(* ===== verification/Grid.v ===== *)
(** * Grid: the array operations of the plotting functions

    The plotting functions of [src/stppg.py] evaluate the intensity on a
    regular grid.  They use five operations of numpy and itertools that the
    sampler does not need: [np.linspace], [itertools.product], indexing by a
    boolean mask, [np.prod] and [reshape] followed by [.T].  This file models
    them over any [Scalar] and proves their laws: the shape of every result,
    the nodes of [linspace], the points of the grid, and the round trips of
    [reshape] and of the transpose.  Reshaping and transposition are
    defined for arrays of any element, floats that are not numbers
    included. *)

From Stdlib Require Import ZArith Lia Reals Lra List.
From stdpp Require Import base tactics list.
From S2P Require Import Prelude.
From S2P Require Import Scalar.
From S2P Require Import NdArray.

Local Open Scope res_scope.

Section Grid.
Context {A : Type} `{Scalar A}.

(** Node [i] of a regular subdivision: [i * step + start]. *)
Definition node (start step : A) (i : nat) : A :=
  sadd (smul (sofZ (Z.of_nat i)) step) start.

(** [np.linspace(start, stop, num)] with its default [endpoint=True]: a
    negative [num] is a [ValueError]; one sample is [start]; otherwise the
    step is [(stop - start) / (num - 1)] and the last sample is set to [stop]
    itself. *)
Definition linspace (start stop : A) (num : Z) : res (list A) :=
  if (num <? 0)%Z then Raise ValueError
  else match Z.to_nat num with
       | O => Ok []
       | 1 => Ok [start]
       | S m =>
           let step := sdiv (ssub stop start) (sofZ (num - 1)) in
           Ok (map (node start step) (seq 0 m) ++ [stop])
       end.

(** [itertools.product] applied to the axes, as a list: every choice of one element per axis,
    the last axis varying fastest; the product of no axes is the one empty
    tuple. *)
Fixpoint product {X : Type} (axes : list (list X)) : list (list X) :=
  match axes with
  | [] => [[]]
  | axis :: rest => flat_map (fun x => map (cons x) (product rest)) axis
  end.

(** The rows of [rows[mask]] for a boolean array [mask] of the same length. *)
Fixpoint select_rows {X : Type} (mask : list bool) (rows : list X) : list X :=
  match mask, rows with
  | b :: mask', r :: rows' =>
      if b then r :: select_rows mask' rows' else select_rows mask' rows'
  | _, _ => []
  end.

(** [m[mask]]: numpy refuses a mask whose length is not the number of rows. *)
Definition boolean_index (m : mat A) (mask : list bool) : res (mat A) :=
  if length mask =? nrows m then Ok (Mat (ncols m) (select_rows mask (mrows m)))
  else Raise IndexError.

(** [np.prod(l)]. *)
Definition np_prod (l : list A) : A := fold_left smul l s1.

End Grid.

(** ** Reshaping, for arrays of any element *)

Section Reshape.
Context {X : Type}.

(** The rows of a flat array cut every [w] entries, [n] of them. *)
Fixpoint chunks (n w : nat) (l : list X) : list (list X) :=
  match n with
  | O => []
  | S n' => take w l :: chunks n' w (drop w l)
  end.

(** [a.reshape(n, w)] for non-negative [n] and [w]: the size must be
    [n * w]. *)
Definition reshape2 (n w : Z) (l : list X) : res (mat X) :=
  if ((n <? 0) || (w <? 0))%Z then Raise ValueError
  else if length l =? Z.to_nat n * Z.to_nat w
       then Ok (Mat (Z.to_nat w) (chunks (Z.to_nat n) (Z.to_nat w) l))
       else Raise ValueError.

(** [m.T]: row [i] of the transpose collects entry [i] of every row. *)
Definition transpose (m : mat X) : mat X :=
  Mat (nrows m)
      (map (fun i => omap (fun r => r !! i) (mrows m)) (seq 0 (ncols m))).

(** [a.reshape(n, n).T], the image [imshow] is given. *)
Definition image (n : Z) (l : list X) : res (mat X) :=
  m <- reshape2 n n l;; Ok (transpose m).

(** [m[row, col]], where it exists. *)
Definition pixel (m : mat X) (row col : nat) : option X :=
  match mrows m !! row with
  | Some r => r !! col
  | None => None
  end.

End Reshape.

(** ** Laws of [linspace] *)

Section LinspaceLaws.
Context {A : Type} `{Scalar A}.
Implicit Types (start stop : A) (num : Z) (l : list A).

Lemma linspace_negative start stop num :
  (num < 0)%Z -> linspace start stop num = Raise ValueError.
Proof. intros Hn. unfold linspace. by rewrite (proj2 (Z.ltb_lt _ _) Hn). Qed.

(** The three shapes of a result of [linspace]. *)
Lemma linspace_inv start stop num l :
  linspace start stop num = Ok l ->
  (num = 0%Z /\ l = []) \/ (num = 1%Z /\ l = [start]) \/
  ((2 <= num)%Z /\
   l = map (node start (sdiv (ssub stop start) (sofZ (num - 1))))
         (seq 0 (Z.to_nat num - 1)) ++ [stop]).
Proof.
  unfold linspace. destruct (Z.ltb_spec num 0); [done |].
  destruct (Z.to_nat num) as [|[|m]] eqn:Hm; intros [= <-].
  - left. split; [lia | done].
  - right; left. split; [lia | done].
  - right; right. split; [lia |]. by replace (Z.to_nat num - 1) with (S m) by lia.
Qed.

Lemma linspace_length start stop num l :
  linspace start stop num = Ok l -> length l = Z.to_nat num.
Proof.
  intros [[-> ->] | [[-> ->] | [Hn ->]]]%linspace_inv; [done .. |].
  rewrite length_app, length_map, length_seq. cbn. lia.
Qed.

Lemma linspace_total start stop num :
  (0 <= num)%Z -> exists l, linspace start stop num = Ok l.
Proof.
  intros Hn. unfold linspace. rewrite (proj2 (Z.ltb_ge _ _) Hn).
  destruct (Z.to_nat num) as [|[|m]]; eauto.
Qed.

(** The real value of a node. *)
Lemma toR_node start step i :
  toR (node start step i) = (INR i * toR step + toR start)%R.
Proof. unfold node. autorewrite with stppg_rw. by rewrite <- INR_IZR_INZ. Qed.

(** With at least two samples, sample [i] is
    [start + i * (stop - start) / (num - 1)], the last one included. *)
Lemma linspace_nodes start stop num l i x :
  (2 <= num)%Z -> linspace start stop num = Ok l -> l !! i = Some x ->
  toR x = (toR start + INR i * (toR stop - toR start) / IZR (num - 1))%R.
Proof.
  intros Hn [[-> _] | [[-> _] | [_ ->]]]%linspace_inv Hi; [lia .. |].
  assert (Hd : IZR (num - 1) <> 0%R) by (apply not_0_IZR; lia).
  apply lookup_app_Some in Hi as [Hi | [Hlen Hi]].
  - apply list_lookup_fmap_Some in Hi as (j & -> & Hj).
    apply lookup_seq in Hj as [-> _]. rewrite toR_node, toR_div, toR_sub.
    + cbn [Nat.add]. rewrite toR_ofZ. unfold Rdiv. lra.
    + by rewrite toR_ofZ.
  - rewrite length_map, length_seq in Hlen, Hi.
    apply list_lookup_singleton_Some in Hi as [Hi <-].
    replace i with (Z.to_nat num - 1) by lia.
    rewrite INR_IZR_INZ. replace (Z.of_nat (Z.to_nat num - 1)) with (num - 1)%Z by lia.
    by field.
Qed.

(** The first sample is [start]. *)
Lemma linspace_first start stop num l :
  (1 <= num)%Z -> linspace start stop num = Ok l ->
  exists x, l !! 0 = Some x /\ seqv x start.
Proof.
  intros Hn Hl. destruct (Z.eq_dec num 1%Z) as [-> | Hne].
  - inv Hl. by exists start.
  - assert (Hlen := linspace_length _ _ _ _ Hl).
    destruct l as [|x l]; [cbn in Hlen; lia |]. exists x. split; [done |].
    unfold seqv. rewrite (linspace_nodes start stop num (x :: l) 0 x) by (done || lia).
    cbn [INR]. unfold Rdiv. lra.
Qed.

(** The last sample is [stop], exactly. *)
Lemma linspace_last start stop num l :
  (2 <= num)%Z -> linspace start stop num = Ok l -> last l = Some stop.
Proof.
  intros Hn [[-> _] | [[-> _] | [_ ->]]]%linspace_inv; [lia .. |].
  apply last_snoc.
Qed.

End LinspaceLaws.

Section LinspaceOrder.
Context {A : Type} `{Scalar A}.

━━━━━━

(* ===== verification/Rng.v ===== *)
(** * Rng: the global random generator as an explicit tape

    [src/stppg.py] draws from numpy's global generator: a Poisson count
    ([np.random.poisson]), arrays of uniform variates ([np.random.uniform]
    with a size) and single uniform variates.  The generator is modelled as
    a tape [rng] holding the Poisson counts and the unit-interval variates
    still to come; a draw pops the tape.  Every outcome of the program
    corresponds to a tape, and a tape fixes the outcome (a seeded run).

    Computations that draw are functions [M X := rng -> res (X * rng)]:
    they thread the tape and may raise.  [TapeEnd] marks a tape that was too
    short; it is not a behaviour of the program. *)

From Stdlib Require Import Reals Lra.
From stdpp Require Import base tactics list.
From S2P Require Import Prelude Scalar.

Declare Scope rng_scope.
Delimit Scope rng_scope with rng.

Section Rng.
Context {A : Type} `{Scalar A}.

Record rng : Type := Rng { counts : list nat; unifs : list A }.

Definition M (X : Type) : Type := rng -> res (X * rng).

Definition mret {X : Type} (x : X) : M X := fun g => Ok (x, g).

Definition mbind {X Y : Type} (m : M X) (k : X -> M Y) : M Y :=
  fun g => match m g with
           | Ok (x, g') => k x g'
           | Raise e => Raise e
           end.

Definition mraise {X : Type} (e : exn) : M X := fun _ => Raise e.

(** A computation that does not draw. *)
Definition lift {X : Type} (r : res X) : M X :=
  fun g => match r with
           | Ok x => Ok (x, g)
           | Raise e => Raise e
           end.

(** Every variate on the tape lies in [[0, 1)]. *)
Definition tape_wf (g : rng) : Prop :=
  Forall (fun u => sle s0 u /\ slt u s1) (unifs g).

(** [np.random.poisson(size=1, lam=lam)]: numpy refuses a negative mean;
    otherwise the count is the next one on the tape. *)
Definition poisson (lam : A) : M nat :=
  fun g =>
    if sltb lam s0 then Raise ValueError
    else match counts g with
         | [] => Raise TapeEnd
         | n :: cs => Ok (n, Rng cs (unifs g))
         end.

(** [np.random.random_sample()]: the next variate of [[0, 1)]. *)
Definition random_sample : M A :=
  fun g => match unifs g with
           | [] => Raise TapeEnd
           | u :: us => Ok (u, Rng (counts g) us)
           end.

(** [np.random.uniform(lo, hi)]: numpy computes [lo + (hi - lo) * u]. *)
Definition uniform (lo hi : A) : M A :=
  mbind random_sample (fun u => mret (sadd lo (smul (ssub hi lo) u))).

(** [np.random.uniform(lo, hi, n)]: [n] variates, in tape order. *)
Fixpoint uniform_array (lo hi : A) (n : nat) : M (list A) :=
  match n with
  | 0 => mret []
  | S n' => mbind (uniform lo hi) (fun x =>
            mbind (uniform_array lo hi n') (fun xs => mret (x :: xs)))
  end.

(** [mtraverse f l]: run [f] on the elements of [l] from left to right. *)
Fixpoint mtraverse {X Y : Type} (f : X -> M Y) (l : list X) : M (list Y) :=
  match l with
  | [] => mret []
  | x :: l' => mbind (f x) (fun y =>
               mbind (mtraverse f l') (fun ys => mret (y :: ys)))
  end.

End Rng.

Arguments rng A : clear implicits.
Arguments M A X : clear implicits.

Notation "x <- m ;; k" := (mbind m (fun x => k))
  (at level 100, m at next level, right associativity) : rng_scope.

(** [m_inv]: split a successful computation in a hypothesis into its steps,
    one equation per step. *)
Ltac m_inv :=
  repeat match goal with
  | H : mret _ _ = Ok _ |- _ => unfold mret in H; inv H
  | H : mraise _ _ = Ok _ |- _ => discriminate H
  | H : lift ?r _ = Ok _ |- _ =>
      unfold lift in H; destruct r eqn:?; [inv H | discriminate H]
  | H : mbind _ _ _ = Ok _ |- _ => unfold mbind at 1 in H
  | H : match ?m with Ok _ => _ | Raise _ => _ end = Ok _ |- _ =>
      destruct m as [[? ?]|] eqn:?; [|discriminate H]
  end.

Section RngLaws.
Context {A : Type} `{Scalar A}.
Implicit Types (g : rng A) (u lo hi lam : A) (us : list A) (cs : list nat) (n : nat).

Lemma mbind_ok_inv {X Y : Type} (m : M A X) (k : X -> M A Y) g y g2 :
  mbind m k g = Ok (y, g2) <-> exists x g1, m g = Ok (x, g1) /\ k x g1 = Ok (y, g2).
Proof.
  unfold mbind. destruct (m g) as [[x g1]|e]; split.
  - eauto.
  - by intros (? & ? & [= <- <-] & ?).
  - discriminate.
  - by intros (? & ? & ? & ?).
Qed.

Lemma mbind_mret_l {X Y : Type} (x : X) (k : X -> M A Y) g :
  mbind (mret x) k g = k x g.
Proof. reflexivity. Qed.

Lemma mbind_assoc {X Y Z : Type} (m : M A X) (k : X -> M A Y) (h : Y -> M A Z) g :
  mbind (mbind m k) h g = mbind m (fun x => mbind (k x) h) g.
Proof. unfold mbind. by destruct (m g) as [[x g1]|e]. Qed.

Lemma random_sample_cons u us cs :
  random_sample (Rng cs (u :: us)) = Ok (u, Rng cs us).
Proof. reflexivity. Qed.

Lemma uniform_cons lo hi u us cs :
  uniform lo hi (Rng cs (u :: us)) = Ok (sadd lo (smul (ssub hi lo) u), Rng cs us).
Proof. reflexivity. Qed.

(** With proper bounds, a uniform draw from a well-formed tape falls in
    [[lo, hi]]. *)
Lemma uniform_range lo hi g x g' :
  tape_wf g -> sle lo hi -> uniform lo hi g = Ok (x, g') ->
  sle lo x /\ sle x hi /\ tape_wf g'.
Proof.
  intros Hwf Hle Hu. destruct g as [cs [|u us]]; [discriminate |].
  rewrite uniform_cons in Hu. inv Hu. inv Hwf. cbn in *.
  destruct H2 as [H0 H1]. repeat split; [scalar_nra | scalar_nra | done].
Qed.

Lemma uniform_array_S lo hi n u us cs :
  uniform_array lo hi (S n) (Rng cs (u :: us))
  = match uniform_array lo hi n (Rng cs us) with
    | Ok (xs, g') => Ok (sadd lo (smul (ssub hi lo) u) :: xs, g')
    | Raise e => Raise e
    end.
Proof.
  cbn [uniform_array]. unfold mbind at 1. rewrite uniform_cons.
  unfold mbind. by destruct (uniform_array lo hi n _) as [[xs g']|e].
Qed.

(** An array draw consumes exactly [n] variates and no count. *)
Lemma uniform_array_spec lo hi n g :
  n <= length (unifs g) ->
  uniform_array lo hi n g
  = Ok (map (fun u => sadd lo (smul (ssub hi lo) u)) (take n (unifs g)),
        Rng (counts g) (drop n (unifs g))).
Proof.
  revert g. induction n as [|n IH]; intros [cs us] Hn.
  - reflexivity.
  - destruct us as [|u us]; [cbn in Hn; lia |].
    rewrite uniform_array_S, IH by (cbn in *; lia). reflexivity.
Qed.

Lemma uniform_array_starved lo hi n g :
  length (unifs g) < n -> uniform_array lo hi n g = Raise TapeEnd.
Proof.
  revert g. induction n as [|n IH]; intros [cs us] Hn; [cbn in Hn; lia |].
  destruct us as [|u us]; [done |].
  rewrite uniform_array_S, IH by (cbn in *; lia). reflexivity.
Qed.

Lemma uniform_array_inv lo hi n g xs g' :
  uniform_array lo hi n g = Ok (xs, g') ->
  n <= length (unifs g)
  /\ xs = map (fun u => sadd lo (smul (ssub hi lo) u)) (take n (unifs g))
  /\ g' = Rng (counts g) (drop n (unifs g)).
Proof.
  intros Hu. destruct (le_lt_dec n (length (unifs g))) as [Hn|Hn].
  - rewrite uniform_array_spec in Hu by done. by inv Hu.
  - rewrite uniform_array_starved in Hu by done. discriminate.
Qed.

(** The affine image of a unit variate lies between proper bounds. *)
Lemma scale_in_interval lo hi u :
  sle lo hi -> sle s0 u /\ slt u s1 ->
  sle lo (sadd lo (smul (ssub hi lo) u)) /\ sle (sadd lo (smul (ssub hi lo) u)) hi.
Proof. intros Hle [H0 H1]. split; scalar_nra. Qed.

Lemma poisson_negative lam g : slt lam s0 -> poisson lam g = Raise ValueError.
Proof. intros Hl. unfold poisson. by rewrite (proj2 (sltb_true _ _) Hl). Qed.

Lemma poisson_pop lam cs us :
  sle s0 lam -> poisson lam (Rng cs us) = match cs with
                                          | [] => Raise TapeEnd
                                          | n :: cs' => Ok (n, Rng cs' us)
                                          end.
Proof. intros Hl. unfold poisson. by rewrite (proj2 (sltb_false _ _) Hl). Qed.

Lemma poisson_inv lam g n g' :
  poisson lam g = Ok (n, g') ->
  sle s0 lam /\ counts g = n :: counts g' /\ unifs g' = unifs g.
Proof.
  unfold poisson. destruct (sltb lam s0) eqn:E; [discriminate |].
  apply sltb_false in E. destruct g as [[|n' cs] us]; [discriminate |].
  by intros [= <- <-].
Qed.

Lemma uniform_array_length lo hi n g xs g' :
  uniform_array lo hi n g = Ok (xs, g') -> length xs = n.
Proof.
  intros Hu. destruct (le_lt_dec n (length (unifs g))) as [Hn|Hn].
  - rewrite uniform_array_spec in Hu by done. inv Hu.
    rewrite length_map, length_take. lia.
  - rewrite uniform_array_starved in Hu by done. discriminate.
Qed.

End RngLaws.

━━━━━━

* What is needed *
Above are the records; print exactly the lines from the line with "sadd (smul (sofZ (Z.of_nat i)) step) start." to the line with "(** [m[mask]]: numpy", including both, and nothing else.

* Completed exercise *
  sadd (smul (sofZ (Z.of_nat i)) step) start.

(** [np.linspace(start, stop, num)] with its default [endpoint=True]: a
    negative [num] is a [ValueError]; one sample is [start]; otherwise the
    step is [(stop - start) / (num - 1)] and the last sample is set to [stop]
    itself. *)
Definition linspace (start stop : A) (num : Z) : res (list A) :=
  if (num <? 0)%Z then Raise ValueError
  else match Z.to_nat num with
       | O => Ok []
       | 1 => Ok [start]
       | S m =>
           let step := sdiv (ssub stop start) (sofZ (num - 1)) in
           Ok (map (node start step) (seq 0 m) ++ [stop])
       end.

(** [itertools.product] applied to the axes, as a list: every choice of one element per axis,
    the last axis varying fastest; the product of no axes is the one empty
    tuple. *)
Fixpoint product {X : Type} (axes : list (list X)) : list (list X) :=
  match axes with
  | [] => [[]]
  | axis :: rest => flat_map (fun x => map (cons x) (product rest)) axis
  end.

(** The rows of [rows[mask]] for a boolean array [mask] of the same length. *)
Fixpoint select_rows {X : Type} (mask : list bool) (rows : list X) : list X :=
  match mask, rows with
  | b :: mask', r :: rows' =>
      if b then r :: select_rows mask' rows' else select_rows mask' rows'
  | _, _ => []
  end.

(** [m[mask]]: numpy refuses a mask whose length is not the number of rows. *)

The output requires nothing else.